There are no randomized controlled trials for the management of EF. 3 Our patients with subdural hematoma and pontine tuberculoma responded to dexamethasone. Patient with Chiari malformation responded to gabapentin and the one with cervical spine metastasis did not respond despite local radiotherapy, hormonal treatment and combination of gabapentin, dexamethasone, and tapentadol. There is anecdotal evidence of effect with lamotrigine, pregabalin, carbamazepine, oxcarbazepine, eslicarbazepine, and lacosamide in patients with EF.3,6,8 Anesthetic blocks of the greater occipital, auriculotemporal or supraorbital nerves and botulinum toxin have been used in drug refractory cases.1,6–8,12
Conclusion
We propose that the EF triggered by neck/head movements or by change in posture should be evaluated for an underlying intracranial space occupying lesion or a high cervical lesion.
Highlights
There are no known red flags for the primary epicrania fugax.

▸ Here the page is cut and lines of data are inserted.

(** * Doenet math-parser: a shallow embedding of the stack parser and its AST

  The development follows the TypeScript sources:
  - [ast/Node.ts], [ast/Op.ts], [ast/Rel.ts], [ast/Group.ts], [ast/Func.ts],
    [ast/Name.ts], [ast/Num.ts]: the AST classes (module [Ast]);
  - [Parser.ts]: registries, the pattern compiler and the match loop
    (modules [Lexer] and [Parser]);
  - [Stack.ts], [token/*.ts]: the stack and the token classes with their
    negotiation handlers (module [Parser]).

  JavaScript objects are modelled by value.  Exceptions are the [Throw]
  outcome of [Result]; recursion that the source leaves unbounded (a push
  that triggers more pushes) is bounded by a fuel argument, whose exhaustion
  is the separate outcome [OutOfFuel]; the few places where the value model
  cannot follow the source (documented where they occur) stop with
  [Unmodelled], so that an [Ok] outcome is always one the source produces. *)

From Stdlib Require Import String Ascii List ZArith QArith Bool Lia DecimalString.
Import ListNotations.
Close Scope Q_scope.
Open Scope list_scope.
Open Scope string_scope.

Set Implicit Arguments.
Set Warnings "-register-all".

(** ** Outcomes *)

Inductive Result (A : Type) : Type :=
| Ok (a : A)
| Throw (message : string)
| OutOfFuel
| Unmodelled (why : string).

Arguments Ok {A} a.
Arguments Throw {A} message.
Arguments OutOfFuel {A}.
Arguments Unmodelled {A} why.

Definition rbind {A B} (r : Result A) (k : A -> Result B) : Result B :=
match r with
| Ok a => k a
| Throw m => Throw m
| OutOfFuel => OutOfFuel
| Unmodelled w => Unmodelled w
end.

Fixpoint rmap {A B} (f : A -> Result B) (l : list A) : Result (list B) :=
match l with
| [] => Ok []
| x :: l' => rbind (f x) (fun y => rbind (rmap f l') (fun ys => Ok (y :: ys)))
end.

(** ** JavaScript values used by the parser *)

Module JS.

(** Strings are UTF-8 byte strings; [length] is the number of UTF-16 code
    units, which is what [String.prototype.length] returns. *)
Definition units (c : ascii) : nat :=
  let n := nat_of_ascii c in
  if Nat.ltb n 128 then 1
  else if Nat.ltb n 192 then 0
  else if Nat.ltb n 240 then 1 else 2.

Fixpoint length (s : string) : nat :=
  match s with
  | EmptyString => 0
  | String c s' => units c + length s'
  end.

Fixpoint utf8 (bytes : list nat) : string :=
  match bytes with
  | [] => EmptyString
  | b :: bs => String (ascii_of_nat b) (utf8 bs)
  end.

(** [s.charAt(0)] for the ASCII symbols the relations use. *)
Definition charAt0 (s : string) : string :=
  match s with
  | EmptyString => ""
  | String c _ => String c EmptyString
  end.

(** [Array.prototype.join] on strings. *)
Definition join (sep : string) (l : list string) : string := String.concat sep l.

(** Numbers that the AST stores: finite decimals [mant * 10^-scale], kept
    without trailing zeros.  This is exact for the numerals a double
    represents with a round-trip (up to 15 significant digits). *)
Record number := mkNumber { mant : Z; scale : nat }.

Fixpoint normalize (fuel : nat) (m : Z) (s : nat) : number :=
  match fuel, s with
  | S fuel', S s' => if Z.eqb (m mod 10) 0 then normalize fuel' (m / 10) s' else mkNumber m s
  | _, _ => mkNumber m s
  end.

Definition digit (c : ascii) : option Z :=
  let n := nat_of_ascii c in
  if andb (Nat.leb 48 n) (Nat.leb n 57) then Some (Z.of_nat (n - 48)) else None.

Fixpoint digits (s : string) (acc : Z) (count : nat) : Z * nat * string :=
  match s with
  | String c s' =>
      match digit c with
      | Some d => digits s' (acc * 10 + d) (S count)
      | None => (acc, count, s)
      end
  | EmptyString => (acc, count, s)
  end.

(** [parseFloat] on an unsigned decimal numeral without exponent, the only
    form the number pattern lets through; [None] is NaN. *)
Definition parseFloat (s : string) : option number :=
  let '(ip, n1, rest) := digits s 0 0 in
  match rest with
  | String "."%char rest' =>
      let '(m, n2, _) := digits rest' ip 0 in
      if andb (Nat.eqb n1 0) (Nat.eqb n2 0) then None else Some (normalize n2 m n2)
  | _ => if Nat.eqb n1 0 then None else Some (mkNumber ip 0)
  end.

Definition string_of_Z (z : Z) : string := NilZero.string_of_int (Z.to_int z).

Fixpoint zeros (n : nat) : string :=
  match n with
  | O => ""
  | S n' => "0" ++ zeros n'
  end.

(** [String(n)] for a number in the fixed-notation range. *)
Definition String (n : number) : string :=
  match scale n with
  | O => string_of_Z (mant n)
  | sc =>
      let p := (10 ^ Z.of_nat sc)%Z in
      let a := Z.abs (mant n) in
      let frac := string_of_Z (a mod p) in
      (if Z.ltb (mant n) 0 then "-" else "") ++ string_of_Z (a / p) ++ "."
        ++ zeros (sc - String.length frac) ++ frac
  end.

Definition neg (n : number) : number := mkNumber (- mant n) (scale n).
Definition isZero (n : number) : bool := Z.eqb (mant n) 0.
Definition positive (n : number) : bool := Z.ltb 0 (mant n).

End JS.

(** ** The AST classes ([ast/*.ts]) *)

Module Ast.

(** The classes of [ast/BaseObjects.ts] and the base class [AstNode].
    [ast/BaseObjects.ts] exports [Vector] and [Set] from [ast/Vector.ts] and
    [ast/Set.ts], and the tokens name them as [GroupAstClass: 'Vector'] and
    [GroupAstClass: 'Set'].  Modelled from the spec: these two classes, whose
    declarations are missing, as vector and set groups that extend [Group]
    without overriding anything, each with its own [kind]. *)
Inductive Class :=
| AstNode | Op | Bop | Uop | Rel | MultiRel
| StackGroup | Group | Vector | Set_
| FuncApply | FuncExp
| Name | Num | FuncName.

Definition Class_eqb (a b : Class) : bool :=
  match a, b with
  | AstNode, AstNode | Op, Op | Bop, Bop | Uop, Uop | Rel, Rel | MultiRel, MultiRel
  | StackGroup, StackGroup | Group, Group | Vector, Vector | Set_, Set_
  | FuncApply, FuncApply | FuncExp, FuncExp
  | Name, Name | Num, Num | FuncName, FuncName => true
  | _, _ => false
  end.

(** [extends c] is the direct superclass among the classes above
    ([AstObject] and [AstLeaf] are never instantiated and are left out). *)
Definition extends (c : Class) : option Class :=
  match c with
  | AstNode => None
  | Op => Some AstNode
  | Bop => Some Op
  | Uop => Some Op
  | Rel => Some Bop
  | MultiRel => Some Rel
  | StackGroup => Some AstNode
  | Group => Some StackGroup
  | Vector => Some Group
  | Set_ => Some Group
  | FuncApply => Some AstNode
  | FuncExp => Some FuncApply
  | Name => None
  | Num => None
  | FuncName => Some Name
  end.

(** [node instanceof C], walking the prototype chain (at most four links). *)
Fixpoint instanceof_from (depth : nat) (c target : Class) : bool :=
  Class_eqb c target ||
  match depth with
  | O => false
  | S d => match extends c with
           | Some p => instanceof_from d p target
           | None => false
           end
  end.

Definition subclass (c target : Class) : bool := instanceof_from 4 c target.

Definition isLeaf (c : Class) : bool :=
  match c with
  | Name | Num | FuncName => true
  | _ => false
  end.

(** The static [kind] of each class. *)
Definition kind (c : Class) : string :=
  match c with
  | AstNode => "AstNode" | Op => "Op" | Bop => "Bop" | Uop => "Uop"
  | Rel => "Rel" | MultiRel => "MultiRel"
  | StackGroup => "StackGroup" | Group => "Group" | Vector => "Vector" | Set_ => "Set"
  | FuncApply => "FuncApply" | FuncExp => "FuncExp"
  | Name => "Name" | Num => "Num" | FuncName => "FuncName"
  end.

Inductive value :=
| VStr (s : string)
| VNum (n : JS.number).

We describe four patients with head/neck movement triggered epicrania fugax.
These patients had subdural hematoma, pontine/cerebellar tuberculoma, cervical spine C1, C2 metastasis from prostrate and Chiari type 1 malformation with cervical syrinx.
We propose that epicrania fugax triggered by head/neck movements may be evaluated for underlying intracranial/high cervical space occupying lesion.
Footnotes
Declaration of conflicting interests
The authors declared no potential conflicts of interest with respect to the research, authorship, and/or publication of this article.
Ethical approval
A written informed consent for patient information and images to be published was provided by the patient(s) or a legally authorized representative.
Funding
The authors received no financial support for the research, authorship, and/or publication of this article.